Gustave Miklos (1888-1967) was an influential sculptor involved with Cubism and early developments in Art Deco. His Figure of a Woman, shown in Ember’s master bedroom, is expected to sell for at least $30,000.


Ember’s Spritzdekor pieces decorate his kitchen. The airbrushed ceramics were popular in the 1920s and 1930s.

Why have you finally decided to share your collection?
There is a fine line between being a collector and being a hoarder. I never want to cross that line. Please understand: My collecting is by no means over. I’m still fascinated by the concept of tracing the time-step of modernity. Just as The Hunt is always hopeful and challenging with the promise of something new just around the corner, the artworks and objects, themselves, always provide that same challenge and hope and deep inspiration. I will continue to collect until I die.

Where do you hope your pieces end up?
I know I should say “some museum.” But that’s not true. I hope they go into the hands of people who have my same compassion for working people and for the world we live in.
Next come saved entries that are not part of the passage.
(* ===== verification/PerpLiquidation.v ===== *)
(** * Perp liquidation

    instructions/perp_liq_base_or_positive_pnl.rs and
    perp_liq_negative_pnl_or_bankruptcy.rs with the constraints of accounts_ix: the liqor
    takes over base lots and positive pnl, or negative pnl against the settle token, the
    insurance fund and at last all positions of the market. Logs are left out, but for the
    conversions in their arguments that may panic. *)

From stdpp Require Import base numbers option list.
From Stdlib Require Import ZArith Lia SpecFloat.
From S2P Require Import Prelude FixedPoint HealthType TokenPosition OrderTypes Nodes Oracle StablePrice Bank Group Serum3 PerpMarket PerpPosition MangoAccount HealthCache AccountRetriever TokenInstructions TokenLiquidation PerpInstructions PerpSettle.

Open Scope Z_scope.

(** ** Accounts *)

Record PerpLiqAccounts := mkPerpLiqAccounts {
  pl_liq : LiqAccounts;
  pl_market_pk : Pubkey;
  pl_market : PerpMarket;
  pl_oracle : Pubkey * OracleAccount;
  pl_settle_bank_pk : Pubkey;
  pl_settle_bank : Bank;
  pl_settle_vault_pk : Pubkey;
  pl_settle_oracle : Pubkey * OracleAccount;
  pl_remaining : list AccountInfo
}.

#[export] Instance eta_PerpLiqAccounts : Eta PerpLiqAccounts := fun p =>
  mkPerpLiqAccounts
    (pl_liq p) (pl_market_pk p) (pl_market p) (pl_oracle p) (pl_settle_bank_pk p) (pl_settle_bank p)
    (pl_settle_vault_pk p) (pl_settle_oracle p) (pl_remaining p).

Definition with_accounts (l : LiqAccounts) (liqor liqee : MangoAccount) : LiqAccounts :=
  mkLiqAccounts (lq_group_pk l) (lq_group l) (lq_liqor_pk l) liqor (lq_liqee_pk l) liqee.

Definition perp_liq_constraints (p : PerpLiqAccounts) (ix : IxGate) (now_ts : Z) : outcome unit :=
  let l := pl_liq p in
  _ ← liq_constraints l ix now_ts;
  _ ← require (pm_group (pl_market p) =? lq_group_pk l) EConstraint;
  _ ← require (pm_oracle (pl_market p) =? fst (pl_oracle p)) EConstraint;
  _ ← require (bk_group (pl_settle_bank p) =? lq_group_pk l) EConstraint;
  _ ← require (bk_token_index (pl_settle_bank p) =? pm_settle_token_index (pl_market p)) (EMango InvalidBank);
  _ ← require (bk_vault (pl_settle_bank p) =? pl_settle_vault_pk p) EConstraint;
  require (bk_oracle (pl_settle_bank p) =? fst (pl_settle_oracle p)) EConstraint.

(** The passed accounts after the market and the bank changed. *)
Definition sync_perp (p : PerpLiqAccounts) (m : PerpMarket) (b : Bank) : list AccountInfo :=
  sync_market (pl_market_pk p) m (sync_bank (pl_settle_bank_pk p) b (pl_remaining p)).

(** The variables that the steps of the base reduction update. *)
Record Reduction := mkReduction {
  rd_base_reduction : Z;
  rd_pnl_transfer : Z;
  rd_current_uhupnl : Z;
  rd_current_health : Z;
  rd_current_settle_token : Z
}.

(** What the steps do not change: [settle_token_info], the base lots of the liqee, the two
    limits of the caller and the per-lot and per-unit gains. *)
Record ReductionParams := mkReductionParams {
  rp_settle_token_info : TokenInfo;
  rp_liqee_base_lots : Z;
  rp_max_base_transfer : Z;
  rp_max_pnl_transfer : Z;
  rp_uhupnl_per_lot : Z;
  rp_spot_gain_per_settled : Z;
  rp_init_overall_asset_weight : Z
}.

Section liquidation.
Context `{FixedOps}.

(** ** Amounts *)

(** The direction of the base transfer of the liqee, the two fee factors and the gain per
    lot. *)
Definition base_factors (m : PerpMarket) (liqee_base_lots max_base_transfer oracle_price_per_lot : Z) :
    outcome (Z * Z * Z * Z) :=
  if 0 <? liqee_base_lots then
    _ ← require (0 <=? max_base_transfer) error_msg;
    factor_liqor ← fx_sub fx_one (pm_base_liquidation_fee m);
    factor_all ← fx_sub factor_liqor (pm_platform_liquidation_fee m);
    n ← fx_neg (pm_init_base_asset_weight m);
    n ← fx_add n factor_all;
    uhupnl_per_lot ← fx_mul oracle_price_per_lot n;
    Done (-1, factor_liqor, factor_all, uhupnl_per_lot)
  else
    _ ← require (max_base_transfer <=? 0) error_msg;
    factor_liqor ← fx_add fx_one (pm_base_liquidation_fee m);
    factor_all ← fx_add factor_liqor (pm_platform_liquidation_fee m);
    n ← fx_sub (pm_init_base_liab_weight m) factor_all;
    uhupnl_per_lot ← fx_mul oracle_price_per_lot n;
    Done (1, factor_liqor, factor_all, uhupnl_per_lot).

(** The effective settle token that brings the health to zero. *)
Definition settle_token_for_health (p : ReductionParams) (r : Reduction) : outcome Z :=
  a ← asset_weighted_price (rp_settle_token_info p) LiquidationEnd;
  l ← liab_weighted_price (rp_settle_token_info p) LiquidationEnd;
  Perp.unwrap_result
    (spot_amount_given_for_health_zero (rd_current_health r) (rd_current_settle_token r) a l).

(** The health after the effective settle token changed. *)
Definition health_with_token (p : ReductionParams) (r : Reduction) (new_settle_token : Z) : outcome Z :=
  c ← token_health_contribution (rp_settle_token_info p) LiquidationEnd (rd_current_settle_token r);
  h ← fx_sub (rd_current_health r) c;
  c ← token_health_contribution (rp_settle_token_info p) LiquidationEnd new_settle_token;
  fx_add h c.

(** The arguments of a log message. *)
Fixpoint log_i64 (xs : list Z) : outcome unit :=
  match xs with
  | [] => Done tt
  | x :: xs => _ ← fx_to_i64 x; log_i64 xs
  end.

Definition reduce_base (p : ReductionParams) (uhupnl_limit expected_settle_token_per_lot actual_settle_token_per_lot : Z)
    (r : Reduction) : outcome Reduction :=
  max_settle_token_for_health ← settle_token_for_health p r;
  let max_settle_token := Z.min max_settle_token_for_health uhupnl_limit in
  n ← fx_div max_settle_token expected_settle_token_per_lot;
  n ← fx_ceil n;
  n ← fx_to_i64 n;
  x ← i64 (Z.abs (rp_liqee_base_lots p));
  x ← i64 (x - rd_base_reduction r);
  y ← i64 (Z.abs (rp_max_base_transfer p));
  y ← i64 (y - rd_base_reduction r);
  let base_lots := Z.max (Z.min (Z.min n x) y) 0 in
  lots ← fx_from_int base_lots;
  expected_settle_token_gain ← fx_mul expected_settle_token_per_lot lots;
  new_expected_settle_token ← fx_add (rd_current_settle_token r) expected_settle_token_gain;
  new_expected_health ← health_with_token p r new_expected_settle_token;
  uhupnl_gain ← fx_mul (rp_uhupnl_per_lot p) lots;
  new_uhupnl ← fx_add (rd_current_uhupnl r) uhupnl_gain;
  actual_gain ← fx_mul actual_settle_token_per_lot lots;
  new_settle_token ← fx_add (rd_current_settle_token r) actual_gain;
  new_health ← health_with_token p r new_settle_token;
  _ ← log_i64 [rd_current_health r; new_health; new_expected_health; rd_current_uhupnl r; new_uhupnl];
  base_reduction ← i64 (rd_base_reduction r + base_lots);
  Done (mkReduction base_reduction (rd_pnl_transfer r) new_uhupnl new_health new_settle_token).

Definition settle_pnl (p : ReductionParams) (settle_token_per_settle : Z) (r : Reduction) : outcome Reduction :=
  max_settle_token_for_health ← settle_token_for_health p r;
  n ← fx_div max_settle_token_for_health settle_token_per_settle;
  d ← fx_sub (rp_max_pnl_transfer p) (rd_pnl_transfer r);
  let settle := Z.max (Z.min (Z.min n d) (rd_current_uhupnl r)) 0 in
  settle_token_gain ← fx_mul settle settle_token_per_settle;
  new_settle_token ← fx_add (rd_current_settle_token r) settle_token_gain;
  new_uhupnl ← fx_sub (rd_current_uhupnl r) settle;
  new_expected_health ← health_with_token p r new_settle_token;
  _ ← log_i64 [settle; rd_current_health r; new_expected_health; rd_current_uhupnl r; new_uhupnl];
  pnl_transfer ← fx_add (rd_pnl_transfer r) settle;
  Done (mkReduction (rd_base_reduction r) pnl_transfer new_uhupnl new_expected_health new_settle_token).

(** Step 1: base reduction while the unsettled health pnl is negative. *)
Definition reduce_negative (p : ReductionParams) (r : Reduction) : outcome Reduction :=
  if rd_current_uhupnl r <? 0 then
    n ← fx_neg (rd_current_uhupnl r);
    reduce_base p n (rp_uhupnl_per_lot p) (rp_uhupnl_per_lot p) r
  else Done r.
I hope they go into homes where they inspire people, as they have always inspired me.

Look at a common gear. It’s the most amazing thing. A gear is a piece of sculpture. It’s also a mere cog that functions to create some sort of simple utility. That dichotomy is overwhelming to me and that’s why I collect. That’s why I hope that people, when they buy at this auction, can look at these pieces and feel, “Wow, I get it.”